テクノ雑学

第180回 モバイル機器を楽しむ生命線 Wi-Fiアクセスポイント〜後編〜

Wi-Fiで通信内容を他者に読み取られないため、電波の暗号化に使われている技術には「WEP(Wired Equivalent Privacy)」「TKIP(Temporal Key Integrity Protocol)」「AES(Advanced Encryption Standard)」があります。そして、暗号としての「強度」は、WEP<TKIP<AESの順に強くなります。

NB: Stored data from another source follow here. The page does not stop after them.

Lemma admitted_credit (B : Z) (R : Q) (tenant : string) (es : list event) (l : Limiter) (t : Z) :
  within B R (config l) -> Forall (event_within B R) es -> monotone t es ->
  bucket_at R t (cache l !! tenant) ->
  (inject_Z (Z.of_nat (admitted tenant es l)) <=
     credit B R t (end_of t es) (cache l !! tenant) + inject_Z (Z.of_nat (reloads es)) * inject_Z B)%Q.
Proof.
  revert l t. induction es as [|e es IH]; intros l t Hcfg Hes Hm Hb;
    destruct (Hcfg true) as [[Hr0 HrR] [Hb0 HbB]]; (assert (0 <= R)%Q as HR by lra);
    (assert (0 <= inject_Z B)%Q as HB0 by (change 0%Q with (inject_Z 0); rewrite <-Zle_Qle; lia)).
  - change (inject_Z (Z.of_nat (admitted tenant [] l))) with 0%Q. change (inject_Z (Z.of_nat (reloads []))) with 0%Q. cbn [end_of].
    destruct (cache l !! tenant) as [b|]; simpl.
    + destruct (Hb b eq_refl) as ((H0 & _) & _ & Hl). pose proof (flow_nonneg R (t - lastFill b) HR ltac:(lia)). lra.
    + pose proof (flow_nonneg R (t - t) HR ltac:(lia)). lra.
  - inversion_clear Hes as [|? ? He Hes']. destruct e as [read r|spec|now maxAge]; cbn [end_of].
    + destruct Hm as (H1 & H2 & Hm). rewrite admitted_called.
      assert (within B R (default (config l) read)) as Hread by (destruct read as [cfg|]; [by apply He|done]).
      change (reloads (Called read r :: es)) with (reloads es).
      pose proof (allowed_config (default (config l) read) (rq_t0 r) (rq_now r) (rq_tenant r) (rq_write r) l) as Hcl.
      destruct (decide (rq_tenant r = tenant)) as [Htenant|Hne].
      * pose proof (allowed_credit B R _ t (rq_t0 r) (rq_now r) (end_of (rq_now r) es) tenant (rq_write r) l
          Hread Hb H1 H2) as Hstep.
        rewrite Htenant in *. destruct (allowed _ _ _ _ _ l) as [ok l']. simpl in Hcl. destruct Hstep as [Hb' Hcr].
        pose proof (IH l' (rq_now r) ltac:(by rewrite Hcl) Hes' Hm Hb') as HIH. destruct ok.
        -- rewrite decide_True by done. rewrite (inject_nat_S (admitted _ _ _)). lra.
        -- rewrite decide_False by naive_solver. simpl. lra.
      * pose proof (allowed_other (default (config l) read) (rq_t0 r) (rq_now r) tenant _ (rq_write r) l Hne) as Hc.
        destruct (allowed _ _ _ _ _ l) as [ok l']. simpl in Hcl, Hc. rewrite decide_False by naive_solver. simpl.
        assert (bucket_at R (rq_now r) (cache l' !! tenant)) as Hb'.
        { rewrite Hc. intros b E. destruct (Hb b E) as (? & ? & ?). split; [done|]. split; [done|lia]. }
        pose proof (IH l' (rq_now r) ltac:(by rewrite Hcl) Hes' Hm Hb') as HIH. rewrite Hc in HIH.
        destruct (cache l !! tenant) as [b|]; simpl in *; [lra|].
        rewrite (Seconds_split _ (rq_now r) t). pose proof (flow_nonneg R (rq_now r - t) HR ltac:(lia)). lra.
    + change (admitted tenant (Reloaded spec :: es) l) with (admitted tenant es (ReloadConfig spec l)).
      change (reloads (Reloaded spec :: es)) with (S (reloads es)). rewrite inject_nat_S.
      pose proof (IH (ReloadConfig spec l) t He Hes' Hm) as HIH. simpl in HIH. rewrite lookup_empty in HIH.
      specialize (HIH ltac:(done)). simpl in HIH. pose proof (end_of_ge _ _ Hm) as Hend.
      destruct (cache l !! tenant) as [b|]; simpl; [|lra].
      destruct (Hb b eq_refl) as ((H0 & _) & _ & Hl). rewrite (Seconds_split _ t (lastFill b)).
      pose proof (flow_nonneg R (t - lastFill b) HR ltac:(lia)). lra.
    + destruct Hm as [H1 Hm].
      change (admitted tenant (Reaped now maxAge :: es) l) with (admitted tenant es (ReapStale now maxAge l)).
      change (reloads (Reaped now maxAge :: es)) with (reloads es).
      destruct (ReapStale_credit B R t now maxAge (end_of now es) _ HR He Hb H1) as [Hb' Hcr].
      rewrite <-ReapStale_lookup in Hb', Hcr. pose proof (IH (ReapStale now maxAge l) now Hcfg Hes' Hm Hb') as HIH. lra.
Qed.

 これらの暗号化技術は、前々回(第178回 モバイル機器を楽しむ生命線 Wi-Fiアクセスポイント 〜前編〜)で説明した「公開カギ暗号」などの暗号化技術を使い、さらに特定のルールに基づいてデータを並べ替える「転置処理」、暗号カギのバリエーションに応じた「置換表」を使ってデータを置き換える「換字処理」などを施して、通信の内容を暗号化しています。ただし、それぞれが暗号化のために使っている具体的な手法については、説明し出すと非常に長くなってしまうので、今回はWi-Fi機器を使う上で重要なポイントとなる点だけに絞って説明します。

意外と甘いWi-Fi上のセキュリティ


 

最初に覚えておいていただきたいのは、暗号カギは「総当り式」を使えば、いつか必ず解読できる、ということです。たとえば、WEPで用いる暗号カギのデータ長は40 bit(5文字)もしくは104 bit(13文字)で、40 bitの場合、暗号カギとして使える文字列の組み合わせは2の39乗個になります。この組み合わせのすべてを、1秒間に1テラ(10の12乗)回の計算ができるコンピュータで順番に試すのに要する時間を計算すると、約2秒にすぎません。

 実際にWi-Fi上でやりとりされる場合は、暗号カギだけではなく、Wi-Fi機器が固有に持っているIV(Initialization Vector:初期化ベクトル)という24 bitのデータも使っているので、暗号としての「強度」が40 bitのままというわけではありませんが、WEPはそれ以外にもセキュリティ上の脆弱性が指摘されており、比較的容易に暗号カギが解読できてしまうことが知られています。一例をあげるなら、2008年10月に開催された「コンピュータセキュリティシンポジウム2008」の席上で、神戸大学の森井昌克教授から、WEPによる暗号を瞬時に解読する手法の研究結果が報告されています。

■長めの暗号カギ設定のみで、かなり強化できる

 対策として有効なのは、総当り式でも現実的な時間で解読されないよう、暗号カギに用いる文字列をなるべく長く設定することです。たとえば、暗号カギの長さを128 bitに設定すると、1秒間に1テラ回の計算ができるコンピュータを使っても、すべての組み合わせを試すのに600兆年の1万倍という途方もない時間が必要になりますから、総当り方式を使っても実質的に解読は不可能と考えていいでしょう。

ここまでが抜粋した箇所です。